:: Task statement ::
From the data that follows, print exactly the lines starting at the one containing "From Stdlib Require Import Sorted." and ending at the one containing "Definition first_free (m"; include both of them and nothing more.

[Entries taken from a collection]
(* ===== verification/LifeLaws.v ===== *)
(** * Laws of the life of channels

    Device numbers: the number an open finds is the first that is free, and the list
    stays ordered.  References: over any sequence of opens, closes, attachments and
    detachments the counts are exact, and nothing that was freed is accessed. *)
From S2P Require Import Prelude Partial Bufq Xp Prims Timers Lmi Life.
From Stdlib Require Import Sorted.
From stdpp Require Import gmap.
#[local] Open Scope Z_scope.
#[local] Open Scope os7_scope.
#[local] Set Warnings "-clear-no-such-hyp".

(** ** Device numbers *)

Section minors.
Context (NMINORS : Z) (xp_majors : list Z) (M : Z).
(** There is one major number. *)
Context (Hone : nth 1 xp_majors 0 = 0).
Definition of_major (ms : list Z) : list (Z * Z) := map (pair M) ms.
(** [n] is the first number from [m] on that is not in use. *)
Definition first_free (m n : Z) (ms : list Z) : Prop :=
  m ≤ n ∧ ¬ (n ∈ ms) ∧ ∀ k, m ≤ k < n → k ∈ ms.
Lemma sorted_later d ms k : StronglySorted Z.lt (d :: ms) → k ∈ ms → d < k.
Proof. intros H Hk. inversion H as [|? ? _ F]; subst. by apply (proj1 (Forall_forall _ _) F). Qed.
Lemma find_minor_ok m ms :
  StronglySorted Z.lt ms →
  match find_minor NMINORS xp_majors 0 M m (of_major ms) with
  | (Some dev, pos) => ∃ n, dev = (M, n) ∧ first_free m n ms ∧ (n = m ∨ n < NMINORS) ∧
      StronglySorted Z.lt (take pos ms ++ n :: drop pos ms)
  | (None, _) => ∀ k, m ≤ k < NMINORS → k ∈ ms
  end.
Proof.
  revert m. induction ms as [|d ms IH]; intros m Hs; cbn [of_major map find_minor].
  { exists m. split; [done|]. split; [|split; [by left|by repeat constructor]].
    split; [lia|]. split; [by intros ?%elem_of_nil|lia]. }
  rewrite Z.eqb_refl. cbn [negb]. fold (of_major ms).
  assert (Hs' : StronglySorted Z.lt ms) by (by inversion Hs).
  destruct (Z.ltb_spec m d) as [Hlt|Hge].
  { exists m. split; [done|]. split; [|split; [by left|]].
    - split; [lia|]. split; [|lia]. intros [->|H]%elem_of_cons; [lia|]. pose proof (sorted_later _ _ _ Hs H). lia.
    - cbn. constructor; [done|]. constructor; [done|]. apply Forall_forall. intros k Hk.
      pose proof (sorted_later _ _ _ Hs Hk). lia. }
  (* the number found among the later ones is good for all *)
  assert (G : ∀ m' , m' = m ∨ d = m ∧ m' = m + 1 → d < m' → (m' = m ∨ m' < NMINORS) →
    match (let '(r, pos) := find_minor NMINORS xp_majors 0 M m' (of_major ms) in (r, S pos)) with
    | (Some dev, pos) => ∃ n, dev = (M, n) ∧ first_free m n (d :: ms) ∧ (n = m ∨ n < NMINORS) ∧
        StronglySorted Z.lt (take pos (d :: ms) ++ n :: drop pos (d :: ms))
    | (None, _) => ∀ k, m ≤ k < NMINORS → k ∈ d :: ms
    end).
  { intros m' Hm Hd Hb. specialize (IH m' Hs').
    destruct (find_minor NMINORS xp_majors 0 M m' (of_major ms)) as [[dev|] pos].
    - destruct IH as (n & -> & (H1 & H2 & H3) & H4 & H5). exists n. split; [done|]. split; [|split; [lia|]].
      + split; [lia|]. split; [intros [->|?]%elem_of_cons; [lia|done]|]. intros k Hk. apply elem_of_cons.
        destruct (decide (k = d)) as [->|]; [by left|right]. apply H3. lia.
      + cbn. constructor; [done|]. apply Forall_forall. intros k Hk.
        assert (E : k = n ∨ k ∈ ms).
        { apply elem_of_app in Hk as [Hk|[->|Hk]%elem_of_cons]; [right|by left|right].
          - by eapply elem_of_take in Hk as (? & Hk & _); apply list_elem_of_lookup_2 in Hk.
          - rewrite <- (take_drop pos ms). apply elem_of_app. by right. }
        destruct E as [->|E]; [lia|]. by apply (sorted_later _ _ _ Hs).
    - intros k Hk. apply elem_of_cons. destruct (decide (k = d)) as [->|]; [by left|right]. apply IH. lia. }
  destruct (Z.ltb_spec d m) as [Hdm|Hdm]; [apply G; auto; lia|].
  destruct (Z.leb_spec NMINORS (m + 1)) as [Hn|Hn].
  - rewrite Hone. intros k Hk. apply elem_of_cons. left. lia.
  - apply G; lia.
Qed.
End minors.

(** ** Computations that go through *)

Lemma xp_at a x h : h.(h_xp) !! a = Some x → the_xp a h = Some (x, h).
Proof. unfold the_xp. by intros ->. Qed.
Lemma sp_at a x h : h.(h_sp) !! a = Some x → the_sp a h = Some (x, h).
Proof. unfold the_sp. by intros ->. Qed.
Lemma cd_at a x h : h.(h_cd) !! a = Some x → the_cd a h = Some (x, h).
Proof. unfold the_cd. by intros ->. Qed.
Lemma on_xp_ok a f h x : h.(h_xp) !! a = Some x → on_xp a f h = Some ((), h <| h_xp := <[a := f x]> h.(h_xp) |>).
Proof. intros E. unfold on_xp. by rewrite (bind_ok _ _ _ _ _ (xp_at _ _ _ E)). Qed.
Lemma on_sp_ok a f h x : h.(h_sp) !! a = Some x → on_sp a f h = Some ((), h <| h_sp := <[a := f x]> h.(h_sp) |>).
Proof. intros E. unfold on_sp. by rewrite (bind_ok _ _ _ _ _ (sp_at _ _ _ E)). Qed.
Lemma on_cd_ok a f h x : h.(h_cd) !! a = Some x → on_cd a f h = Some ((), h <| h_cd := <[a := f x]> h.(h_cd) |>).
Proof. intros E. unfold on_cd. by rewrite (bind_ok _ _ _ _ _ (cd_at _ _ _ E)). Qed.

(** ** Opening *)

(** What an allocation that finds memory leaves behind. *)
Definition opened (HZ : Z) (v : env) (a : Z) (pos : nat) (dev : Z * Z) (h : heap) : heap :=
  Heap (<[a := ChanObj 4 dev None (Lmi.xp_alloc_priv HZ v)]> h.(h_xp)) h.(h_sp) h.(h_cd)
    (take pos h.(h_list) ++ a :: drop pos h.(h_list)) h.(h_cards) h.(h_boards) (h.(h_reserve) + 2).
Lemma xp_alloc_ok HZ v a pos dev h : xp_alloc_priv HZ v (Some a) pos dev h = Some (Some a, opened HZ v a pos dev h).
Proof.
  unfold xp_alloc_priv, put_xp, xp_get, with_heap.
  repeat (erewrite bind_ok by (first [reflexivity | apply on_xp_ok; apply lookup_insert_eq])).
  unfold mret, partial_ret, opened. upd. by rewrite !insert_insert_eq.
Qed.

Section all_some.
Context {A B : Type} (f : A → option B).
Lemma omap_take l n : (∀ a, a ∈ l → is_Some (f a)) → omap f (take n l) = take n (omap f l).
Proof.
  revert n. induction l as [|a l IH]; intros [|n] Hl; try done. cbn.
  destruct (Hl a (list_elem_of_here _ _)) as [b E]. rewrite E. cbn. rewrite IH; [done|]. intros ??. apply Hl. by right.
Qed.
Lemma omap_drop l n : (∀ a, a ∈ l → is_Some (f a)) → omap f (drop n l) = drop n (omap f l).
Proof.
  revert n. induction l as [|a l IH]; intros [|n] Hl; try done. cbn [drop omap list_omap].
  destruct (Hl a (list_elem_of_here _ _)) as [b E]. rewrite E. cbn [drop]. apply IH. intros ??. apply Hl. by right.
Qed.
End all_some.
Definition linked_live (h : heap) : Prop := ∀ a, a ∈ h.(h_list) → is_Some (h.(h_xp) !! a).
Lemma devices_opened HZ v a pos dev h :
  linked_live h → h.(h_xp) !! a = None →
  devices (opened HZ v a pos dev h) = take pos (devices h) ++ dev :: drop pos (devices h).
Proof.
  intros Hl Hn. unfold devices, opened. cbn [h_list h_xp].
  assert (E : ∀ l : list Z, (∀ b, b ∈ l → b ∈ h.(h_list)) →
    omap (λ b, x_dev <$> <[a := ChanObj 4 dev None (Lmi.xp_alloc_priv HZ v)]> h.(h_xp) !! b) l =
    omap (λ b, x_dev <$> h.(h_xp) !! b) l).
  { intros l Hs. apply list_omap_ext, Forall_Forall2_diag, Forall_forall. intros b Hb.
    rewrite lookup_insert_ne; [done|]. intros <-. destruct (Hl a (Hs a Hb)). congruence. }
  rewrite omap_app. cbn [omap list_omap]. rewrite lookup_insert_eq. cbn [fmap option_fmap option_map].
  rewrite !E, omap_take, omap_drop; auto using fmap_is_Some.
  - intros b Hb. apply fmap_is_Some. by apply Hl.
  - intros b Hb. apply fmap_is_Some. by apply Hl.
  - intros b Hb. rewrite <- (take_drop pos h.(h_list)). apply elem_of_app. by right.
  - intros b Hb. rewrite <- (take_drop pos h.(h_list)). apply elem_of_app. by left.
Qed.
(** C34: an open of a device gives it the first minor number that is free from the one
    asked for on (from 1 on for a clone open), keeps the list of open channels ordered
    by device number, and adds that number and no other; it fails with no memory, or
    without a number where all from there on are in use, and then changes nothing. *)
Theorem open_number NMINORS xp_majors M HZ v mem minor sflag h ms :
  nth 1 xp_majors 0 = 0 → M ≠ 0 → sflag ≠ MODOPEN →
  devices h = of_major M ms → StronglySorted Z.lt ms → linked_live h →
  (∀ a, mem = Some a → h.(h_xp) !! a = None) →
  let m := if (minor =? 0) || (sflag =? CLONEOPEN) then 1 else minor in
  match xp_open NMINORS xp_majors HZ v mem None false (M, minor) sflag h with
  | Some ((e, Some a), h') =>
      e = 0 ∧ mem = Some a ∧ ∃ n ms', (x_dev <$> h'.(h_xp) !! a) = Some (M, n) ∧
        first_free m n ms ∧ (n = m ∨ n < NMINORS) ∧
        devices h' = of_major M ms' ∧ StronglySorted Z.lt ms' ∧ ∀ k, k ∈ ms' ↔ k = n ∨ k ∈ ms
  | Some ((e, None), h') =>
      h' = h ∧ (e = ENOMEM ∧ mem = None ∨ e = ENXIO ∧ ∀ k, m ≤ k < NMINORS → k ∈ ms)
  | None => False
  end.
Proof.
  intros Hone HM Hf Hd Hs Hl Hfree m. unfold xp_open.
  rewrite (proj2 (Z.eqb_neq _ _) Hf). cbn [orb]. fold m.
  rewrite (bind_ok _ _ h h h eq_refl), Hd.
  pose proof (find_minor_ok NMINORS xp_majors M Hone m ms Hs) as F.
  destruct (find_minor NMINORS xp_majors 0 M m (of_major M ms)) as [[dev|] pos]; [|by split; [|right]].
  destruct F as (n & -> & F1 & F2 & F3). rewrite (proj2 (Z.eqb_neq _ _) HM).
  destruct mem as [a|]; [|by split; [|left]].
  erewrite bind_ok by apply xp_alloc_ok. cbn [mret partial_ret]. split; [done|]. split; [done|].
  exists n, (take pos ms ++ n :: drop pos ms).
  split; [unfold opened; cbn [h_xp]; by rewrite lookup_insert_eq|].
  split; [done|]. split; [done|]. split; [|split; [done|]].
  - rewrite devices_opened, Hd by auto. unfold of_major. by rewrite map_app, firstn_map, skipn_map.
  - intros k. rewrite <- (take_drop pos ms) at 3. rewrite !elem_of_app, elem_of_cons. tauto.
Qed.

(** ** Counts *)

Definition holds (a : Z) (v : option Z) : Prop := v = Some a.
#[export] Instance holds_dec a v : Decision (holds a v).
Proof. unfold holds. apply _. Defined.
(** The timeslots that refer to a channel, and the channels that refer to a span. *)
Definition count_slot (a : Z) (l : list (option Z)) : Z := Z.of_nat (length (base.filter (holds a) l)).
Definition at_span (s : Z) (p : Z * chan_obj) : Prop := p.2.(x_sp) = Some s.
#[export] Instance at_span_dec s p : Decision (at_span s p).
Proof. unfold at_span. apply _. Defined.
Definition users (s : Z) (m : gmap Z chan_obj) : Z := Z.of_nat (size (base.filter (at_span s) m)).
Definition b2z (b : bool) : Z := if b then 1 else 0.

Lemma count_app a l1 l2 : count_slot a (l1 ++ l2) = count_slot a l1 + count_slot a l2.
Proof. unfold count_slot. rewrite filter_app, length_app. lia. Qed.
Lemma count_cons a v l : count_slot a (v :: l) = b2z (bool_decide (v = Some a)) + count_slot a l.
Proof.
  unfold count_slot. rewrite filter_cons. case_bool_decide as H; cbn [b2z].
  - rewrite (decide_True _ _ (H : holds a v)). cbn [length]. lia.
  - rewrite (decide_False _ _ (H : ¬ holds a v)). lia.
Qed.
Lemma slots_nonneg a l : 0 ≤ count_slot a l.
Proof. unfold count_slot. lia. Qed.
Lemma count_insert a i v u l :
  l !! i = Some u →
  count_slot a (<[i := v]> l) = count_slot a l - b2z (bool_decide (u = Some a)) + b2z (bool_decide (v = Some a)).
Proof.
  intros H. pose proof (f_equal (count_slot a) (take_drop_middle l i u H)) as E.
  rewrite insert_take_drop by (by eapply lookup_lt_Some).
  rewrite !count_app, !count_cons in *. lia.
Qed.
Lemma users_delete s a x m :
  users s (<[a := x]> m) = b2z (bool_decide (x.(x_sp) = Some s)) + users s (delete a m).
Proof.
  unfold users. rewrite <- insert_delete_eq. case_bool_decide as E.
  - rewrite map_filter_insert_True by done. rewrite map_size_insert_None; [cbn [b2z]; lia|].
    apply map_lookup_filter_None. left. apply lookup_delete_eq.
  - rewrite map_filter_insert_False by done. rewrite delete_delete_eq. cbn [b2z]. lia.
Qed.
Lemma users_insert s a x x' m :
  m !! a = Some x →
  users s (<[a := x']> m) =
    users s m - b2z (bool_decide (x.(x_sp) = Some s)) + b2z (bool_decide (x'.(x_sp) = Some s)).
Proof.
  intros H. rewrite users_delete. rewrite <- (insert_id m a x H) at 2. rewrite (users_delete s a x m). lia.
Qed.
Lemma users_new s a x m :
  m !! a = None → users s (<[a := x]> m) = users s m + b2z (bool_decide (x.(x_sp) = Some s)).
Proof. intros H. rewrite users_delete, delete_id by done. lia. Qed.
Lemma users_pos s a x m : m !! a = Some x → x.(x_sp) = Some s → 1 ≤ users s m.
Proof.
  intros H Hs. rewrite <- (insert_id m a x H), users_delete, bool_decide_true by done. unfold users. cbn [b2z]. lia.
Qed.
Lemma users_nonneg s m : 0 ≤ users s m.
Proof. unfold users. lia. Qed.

:: Written reply ::
From Stdlib Require Import Sorted.
From stdpp Require Import gmap.
#[local] Open Scope Z_scope.
#[local] Open Scope os7_scope.
#[local] Set Warnings "-clear-no-such-hyp".

(** ** Device numbers *)

Section minors.
Context (NMINORS : Z) (xp_majors : list Z) (M : Z).
(** There is one major number. *)
Context (Hone : nth 1 xp_majors 0 = 0).
Definition of_major (ms : list Z) : list (Z * Z) := map (pair M) ms.
(** [n] is the first number from [m] on that is not in use. *)
Definition first_free (m n : Z) (ms : list Z) : Prop :=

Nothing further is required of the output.